__Task goal__: Look through the records below for the line holding "then s else b". Write it out exactly, with each following line through the line holding "Variable shortest_decimal : Q → string.".

Stored items
-=-=-=-=-

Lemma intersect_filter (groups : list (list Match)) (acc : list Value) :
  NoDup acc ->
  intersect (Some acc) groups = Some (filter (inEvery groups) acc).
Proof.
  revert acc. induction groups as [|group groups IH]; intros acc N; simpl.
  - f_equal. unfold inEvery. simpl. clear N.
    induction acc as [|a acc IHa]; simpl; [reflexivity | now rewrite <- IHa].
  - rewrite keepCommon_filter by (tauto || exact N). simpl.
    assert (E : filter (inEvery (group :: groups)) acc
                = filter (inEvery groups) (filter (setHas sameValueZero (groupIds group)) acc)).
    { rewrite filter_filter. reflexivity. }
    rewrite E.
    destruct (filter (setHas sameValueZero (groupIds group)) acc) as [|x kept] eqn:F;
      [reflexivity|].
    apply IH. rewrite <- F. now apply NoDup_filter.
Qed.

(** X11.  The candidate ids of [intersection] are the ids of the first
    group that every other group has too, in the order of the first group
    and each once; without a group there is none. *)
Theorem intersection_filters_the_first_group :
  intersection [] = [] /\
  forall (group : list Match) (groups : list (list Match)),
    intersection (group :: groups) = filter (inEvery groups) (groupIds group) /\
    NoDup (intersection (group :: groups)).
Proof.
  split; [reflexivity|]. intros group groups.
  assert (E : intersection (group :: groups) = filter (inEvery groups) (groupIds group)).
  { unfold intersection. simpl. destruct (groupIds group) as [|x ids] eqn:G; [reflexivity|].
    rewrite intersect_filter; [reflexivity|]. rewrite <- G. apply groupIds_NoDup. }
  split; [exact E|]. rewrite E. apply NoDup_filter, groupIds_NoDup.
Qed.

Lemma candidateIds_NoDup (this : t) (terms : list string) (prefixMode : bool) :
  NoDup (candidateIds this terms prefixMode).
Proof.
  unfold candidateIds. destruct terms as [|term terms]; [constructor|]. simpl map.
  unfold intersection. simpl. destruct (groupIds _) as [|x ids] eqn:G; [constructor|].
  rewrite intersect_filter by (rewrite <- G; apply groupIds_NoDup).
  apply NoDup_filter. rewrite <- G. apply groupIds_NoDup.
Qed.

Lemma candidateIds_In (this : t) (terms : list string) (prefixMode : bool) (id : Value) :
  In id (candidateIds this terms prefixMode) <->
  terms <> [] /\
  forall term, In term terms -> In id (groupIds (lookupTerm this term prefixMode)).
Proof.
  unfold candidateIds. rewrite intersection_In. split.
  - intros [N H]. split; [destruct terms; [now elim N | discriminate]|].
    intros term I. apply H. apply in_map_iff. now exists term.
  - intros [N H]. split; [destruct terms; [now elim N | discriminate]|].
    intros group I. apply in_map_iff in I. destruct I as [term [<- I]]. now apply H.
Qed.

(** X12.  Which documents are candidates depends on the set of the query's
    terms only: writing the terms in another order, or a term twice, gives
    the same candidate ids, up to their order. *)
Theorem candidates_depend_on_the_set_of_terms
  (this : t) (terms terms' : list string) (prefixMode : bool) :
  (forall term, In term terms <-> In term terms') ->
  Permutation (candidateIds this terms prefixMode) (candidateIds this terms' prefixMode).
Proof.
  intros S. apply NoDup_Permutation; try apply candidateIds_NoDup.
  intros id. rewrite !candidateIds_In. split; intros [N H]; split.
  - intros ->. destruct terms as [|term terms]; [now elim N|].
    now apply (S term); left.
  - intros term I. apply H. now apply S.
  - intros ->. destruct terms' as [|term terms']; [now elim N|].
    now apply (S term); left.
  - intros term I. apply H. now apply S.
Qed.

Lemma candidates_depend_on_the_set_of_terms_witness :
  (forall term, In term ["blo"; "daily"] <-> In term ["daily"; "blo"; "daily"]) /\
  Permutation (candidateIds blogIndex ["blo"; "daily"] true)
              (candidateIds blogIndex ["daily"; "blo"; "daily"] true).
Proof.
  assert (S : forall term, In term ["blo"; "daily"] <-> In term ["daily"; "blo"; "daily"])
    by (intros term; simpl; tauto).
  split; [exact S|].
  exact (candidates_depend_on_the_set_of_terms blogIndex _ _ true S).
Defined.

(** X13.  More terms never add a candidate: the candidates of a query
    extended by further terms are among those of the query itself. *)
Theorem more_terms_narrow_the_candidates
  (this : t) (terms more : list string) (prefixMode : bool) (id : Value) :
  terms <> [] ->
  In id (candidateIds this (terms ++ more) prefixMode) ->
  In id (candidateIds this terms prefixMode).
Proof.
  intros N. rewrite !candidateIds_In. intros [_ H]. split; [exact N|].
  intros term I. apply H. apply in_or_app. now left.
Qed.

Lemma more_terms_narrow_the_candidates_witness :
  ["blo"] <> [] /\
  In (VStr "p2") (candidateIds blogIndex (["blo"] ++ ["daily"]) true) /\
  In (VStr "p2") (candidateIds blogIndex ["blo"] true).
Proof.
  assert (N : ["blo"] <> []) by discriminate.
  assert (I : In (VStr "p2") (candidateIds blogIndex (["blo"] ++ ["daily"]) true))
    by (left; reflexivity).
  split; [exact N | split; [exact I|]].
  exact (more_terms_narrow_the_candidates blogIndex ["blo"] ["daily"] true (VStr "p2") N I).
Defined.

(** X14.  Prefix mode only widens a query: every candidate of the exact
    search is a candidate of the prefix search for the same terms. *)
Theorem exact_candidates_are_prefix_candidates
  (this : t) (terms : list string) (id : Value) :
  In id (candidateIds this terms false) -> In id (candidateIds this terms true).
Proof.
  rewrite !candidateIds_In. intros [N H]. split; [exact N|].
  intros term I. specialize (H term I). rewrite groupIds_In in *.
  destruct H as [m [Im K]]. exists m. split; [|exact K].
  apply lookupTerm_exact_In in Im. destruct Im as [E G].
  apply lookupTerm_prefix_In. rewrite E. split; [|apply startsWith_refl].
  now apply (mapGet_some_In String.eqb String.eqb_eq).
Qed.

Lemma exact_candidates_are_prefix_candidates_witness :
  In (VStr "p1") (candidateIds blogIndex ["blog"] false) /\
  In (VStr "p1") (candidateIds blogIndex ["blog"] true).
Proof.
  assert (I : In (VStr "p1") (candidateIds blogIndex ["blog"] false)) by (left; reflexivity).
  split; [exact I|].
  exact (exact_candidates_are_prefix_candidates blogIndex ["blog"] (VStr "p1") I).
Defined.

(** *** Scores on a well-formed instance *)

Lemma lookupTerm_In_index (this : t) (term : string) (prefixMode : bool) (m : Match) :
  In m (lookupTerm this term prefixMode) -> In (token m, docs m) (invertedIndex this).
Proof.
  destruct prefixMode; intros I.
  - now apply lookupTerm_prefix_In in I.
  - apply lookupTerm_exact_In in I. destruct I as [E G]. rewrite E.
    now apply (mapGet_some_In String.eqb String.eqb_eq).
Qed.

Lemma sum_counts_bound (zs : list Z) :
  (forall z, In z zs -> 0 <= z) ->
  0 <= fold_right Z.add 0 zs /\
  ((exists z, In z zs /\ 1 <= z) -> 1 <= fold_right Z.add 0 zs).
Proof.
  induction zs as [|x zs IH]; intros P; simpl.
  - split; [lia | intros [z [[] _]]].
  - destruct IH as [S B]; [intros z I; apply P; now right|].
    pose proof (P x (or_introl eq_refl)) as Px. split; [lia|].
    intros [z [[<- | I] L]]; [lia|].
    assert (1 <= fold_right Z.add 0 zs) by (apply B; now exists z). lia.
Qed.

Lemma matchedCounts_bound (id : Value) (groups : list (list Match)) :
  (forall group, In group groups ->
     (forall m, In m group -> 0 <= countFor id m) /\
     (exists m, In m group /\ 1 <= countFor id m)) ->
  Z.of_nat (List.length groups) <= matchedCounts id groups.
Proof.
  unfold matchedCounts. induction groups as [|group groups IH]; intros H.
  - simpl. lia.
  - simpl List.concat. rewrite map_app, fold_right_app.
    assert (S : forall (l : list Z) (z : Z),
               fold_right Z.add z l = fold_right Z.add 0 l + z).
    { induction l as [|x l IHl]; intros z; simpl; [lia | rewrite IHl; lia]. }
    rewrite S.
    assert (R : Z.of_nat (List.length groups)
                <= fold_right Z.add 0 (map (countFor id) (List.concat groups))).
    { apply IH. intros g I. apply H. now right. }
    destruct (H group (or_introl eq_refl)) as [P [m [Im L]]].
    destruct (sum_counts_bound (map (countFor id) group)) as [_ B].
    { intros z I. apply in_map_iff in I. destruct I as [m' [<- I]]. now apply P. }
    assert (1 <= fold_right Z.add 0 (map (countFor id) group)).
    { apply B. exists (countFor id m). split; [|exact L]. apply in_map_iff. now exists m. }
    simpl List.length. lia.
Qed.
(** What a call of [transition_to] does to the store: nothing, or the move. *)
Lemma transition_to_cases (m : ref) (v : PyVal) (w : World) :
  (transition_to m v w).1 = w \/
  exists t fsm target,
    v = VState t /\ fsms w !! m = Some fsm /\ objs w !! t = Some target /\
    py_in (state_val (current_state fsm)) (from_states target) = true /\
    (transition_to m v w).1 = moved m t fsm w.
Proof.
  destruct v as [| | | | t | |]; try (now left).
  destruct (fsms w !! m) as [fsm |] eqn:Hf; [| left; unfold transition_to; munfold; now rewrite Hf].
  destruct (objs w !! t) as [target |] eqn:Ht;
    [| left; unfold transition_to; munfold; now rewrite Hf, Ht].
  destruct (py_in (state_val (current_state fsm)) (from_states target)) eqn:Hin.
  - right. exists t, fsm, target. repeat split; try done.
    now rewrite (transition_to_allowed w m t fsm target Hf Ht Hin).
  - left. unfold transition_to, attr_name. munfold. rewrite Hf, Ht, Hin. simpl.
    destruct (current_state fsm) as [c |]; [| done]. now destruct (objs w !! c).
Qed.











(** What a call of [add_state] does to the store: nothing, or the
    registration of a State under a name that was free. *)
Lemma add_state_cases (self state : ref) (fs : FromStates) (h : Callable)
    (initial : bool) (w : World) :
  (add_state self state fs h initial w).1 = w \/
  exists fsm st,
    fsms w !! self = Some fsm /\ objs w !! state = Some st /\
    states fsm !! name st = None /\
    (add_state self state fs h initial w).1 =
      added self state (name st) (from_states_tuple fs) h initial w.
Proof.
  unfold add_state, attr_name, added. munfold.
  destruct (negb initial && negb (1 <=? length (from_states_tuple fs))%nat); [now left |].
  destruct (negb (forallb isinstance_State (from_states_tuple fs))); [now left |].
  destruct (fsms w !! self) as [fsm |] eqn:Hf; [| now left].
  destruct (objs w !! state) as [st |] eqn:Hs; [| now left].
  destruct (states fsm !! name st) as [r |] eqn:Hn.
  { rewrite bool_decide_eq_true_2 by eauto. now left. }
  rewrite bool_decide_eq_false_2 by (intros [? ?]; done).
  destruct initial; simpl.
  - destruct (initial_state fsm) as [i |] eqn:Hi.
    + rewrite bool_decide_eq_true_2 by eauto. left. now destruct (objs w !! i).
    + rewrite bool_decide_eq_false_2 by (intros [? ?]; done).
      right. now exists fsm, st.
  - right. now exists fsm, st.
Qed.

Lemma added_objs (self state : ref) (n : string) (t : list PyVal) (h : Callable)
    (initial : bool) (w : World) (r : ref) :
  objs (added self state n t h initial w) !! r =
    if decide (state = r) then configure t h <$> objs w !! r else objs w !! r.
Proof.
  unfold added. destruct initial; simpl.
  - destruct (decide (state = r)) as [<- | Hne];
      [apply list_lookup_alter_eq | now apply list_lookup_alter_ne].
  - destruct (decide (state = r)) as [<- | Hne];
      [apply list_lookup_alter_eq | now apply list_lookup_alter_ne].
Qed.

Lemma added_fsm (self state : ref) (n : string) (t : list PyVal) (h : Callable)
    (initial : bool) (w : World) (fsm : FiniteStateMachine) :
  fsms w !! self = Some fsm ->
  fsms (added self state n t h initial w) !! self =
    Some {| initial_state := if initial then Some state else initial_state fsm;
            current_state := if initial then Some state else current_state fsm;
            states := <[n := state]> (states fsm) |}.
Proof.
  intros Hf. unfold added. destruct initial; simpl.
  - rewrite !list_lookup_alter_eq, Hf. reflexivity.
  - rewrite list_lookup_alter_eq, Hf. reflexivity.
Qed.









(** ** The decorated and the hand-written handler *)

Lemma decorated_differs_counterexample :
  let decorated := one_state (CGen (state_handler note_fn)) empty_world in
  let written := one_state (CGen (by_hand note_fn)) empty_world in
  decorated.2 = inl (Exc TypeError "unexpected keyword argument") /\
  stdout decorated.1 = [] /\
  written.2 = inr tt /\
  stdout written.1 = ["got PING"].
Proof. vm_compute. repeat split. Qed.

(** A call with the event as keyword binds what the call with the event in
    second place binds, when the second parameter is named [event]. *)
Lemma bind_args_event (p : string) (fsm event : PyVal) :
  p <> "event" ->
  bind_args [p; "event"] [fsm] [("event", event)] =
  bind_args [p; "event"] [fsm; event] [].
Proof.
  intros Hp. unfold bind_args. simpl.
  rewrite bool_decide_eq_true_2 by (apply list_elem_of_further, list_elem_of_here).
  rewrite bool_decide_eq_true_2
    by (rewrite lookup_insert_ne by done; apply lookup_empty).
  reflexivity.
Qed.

-=-=-=-=-

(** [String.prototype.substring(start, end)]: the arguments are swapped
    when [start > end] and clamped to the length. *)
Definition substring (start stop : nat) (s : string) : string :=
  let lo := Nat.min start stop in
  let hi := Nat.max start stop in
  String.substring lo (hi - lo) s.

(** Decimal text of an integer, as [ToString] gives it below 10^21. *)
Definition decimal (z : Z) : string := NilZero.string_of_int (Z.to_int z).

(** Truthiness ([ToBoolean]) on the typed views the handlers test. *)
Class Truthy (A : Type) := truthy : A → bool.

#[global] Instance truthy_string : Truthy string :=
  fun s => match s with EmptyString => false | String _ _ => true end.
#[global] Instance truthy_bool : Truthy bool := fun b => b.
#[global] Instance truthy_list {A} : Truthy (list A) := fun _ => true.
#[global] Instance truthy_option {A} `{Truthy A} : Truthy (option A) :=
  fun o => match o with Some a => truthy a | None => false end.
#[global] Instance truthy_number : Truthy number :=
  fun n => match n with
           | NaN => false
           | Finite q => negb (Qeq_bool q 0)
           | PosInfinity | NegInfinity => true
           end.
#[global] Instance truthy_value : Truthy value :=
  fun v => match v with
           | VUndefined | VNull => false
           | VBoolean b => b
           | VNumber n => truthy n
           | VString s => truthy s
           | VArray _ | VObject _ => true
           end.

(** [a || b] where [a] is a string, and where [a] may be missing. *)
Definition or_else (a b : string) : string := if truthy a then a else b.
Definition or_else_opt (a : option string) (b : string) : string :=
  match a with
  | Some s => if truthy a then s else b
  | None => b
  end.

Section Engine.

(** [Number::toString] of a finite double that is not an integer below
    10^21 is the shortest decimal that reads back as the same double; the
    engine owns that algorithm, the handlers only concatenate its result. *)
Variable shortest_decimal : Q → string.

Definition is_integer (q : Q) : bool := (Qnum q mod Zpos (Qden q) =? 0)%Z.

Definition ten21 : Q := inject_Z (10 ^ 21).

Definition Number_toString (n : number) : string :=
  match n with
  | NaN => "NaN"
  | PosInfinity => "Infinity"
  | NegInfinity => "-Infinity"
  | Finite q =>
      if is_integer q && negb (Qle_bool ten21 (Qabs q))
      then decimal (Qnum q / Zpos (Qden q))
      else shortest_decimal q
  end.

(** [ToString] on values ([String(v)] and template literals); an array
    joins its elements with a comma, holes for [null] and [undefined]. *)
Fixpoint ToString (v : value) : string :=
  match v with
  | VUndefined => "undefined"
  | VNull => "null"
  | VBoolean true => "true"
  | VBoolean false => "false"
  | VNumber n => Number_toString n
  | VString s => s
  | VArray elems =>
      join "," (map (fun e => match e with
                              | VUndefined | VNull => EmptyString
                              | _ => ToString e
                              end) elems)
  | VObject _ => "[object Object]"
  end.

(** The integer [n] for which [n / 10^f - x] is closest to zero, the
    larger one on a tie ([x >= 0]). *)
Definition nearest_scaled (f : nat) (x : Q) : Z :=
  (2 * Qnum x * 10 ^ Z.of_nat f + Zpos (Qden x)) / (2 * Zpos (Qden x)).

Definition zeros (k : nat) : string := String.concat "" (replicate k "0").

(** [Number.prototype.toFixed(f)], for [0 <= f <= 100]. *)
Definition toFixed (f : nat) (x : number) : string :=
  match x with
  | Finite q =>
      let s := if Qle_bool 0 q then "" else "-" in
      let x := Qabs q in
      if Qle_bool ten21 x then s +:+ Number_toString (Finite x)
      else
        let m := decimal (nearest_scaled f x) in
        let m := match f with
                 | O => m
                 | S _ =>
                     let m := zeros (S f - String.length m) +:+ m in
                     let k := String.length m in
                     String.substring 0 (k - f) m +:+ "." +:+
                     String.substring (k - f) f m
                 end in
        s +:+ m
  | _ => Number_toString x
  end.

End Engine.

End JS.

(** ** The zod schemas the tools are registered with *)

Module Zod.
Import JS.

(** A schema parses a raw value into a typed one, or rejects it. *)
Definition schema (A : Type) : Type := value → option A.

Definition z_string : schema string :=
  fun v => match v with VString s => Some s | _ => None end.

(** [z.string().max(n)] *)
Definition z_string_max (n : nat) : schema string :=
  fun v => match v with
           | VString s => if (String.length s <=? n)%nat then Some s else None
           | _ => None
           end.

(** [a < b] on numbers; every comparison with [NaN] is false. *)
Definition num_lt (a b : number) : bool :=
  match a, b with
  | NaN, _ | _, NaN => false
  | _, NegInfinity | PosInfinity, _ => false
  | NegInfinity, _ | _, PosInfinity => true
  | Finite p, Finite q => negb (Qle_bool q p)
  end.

-=-=-=-=-

__Exercise response__:
  | Some s => if truthy a then s else b
  | None => b
  end.

Section Engine.

(** [Number::toString] of a finite double that is not an integer below
    10^21 is the shortest decimal that reads back as the same double; the
    engine owns that algorithm, the handlers only concatenate its result. *)
Variable shortest_decimal : Q → string.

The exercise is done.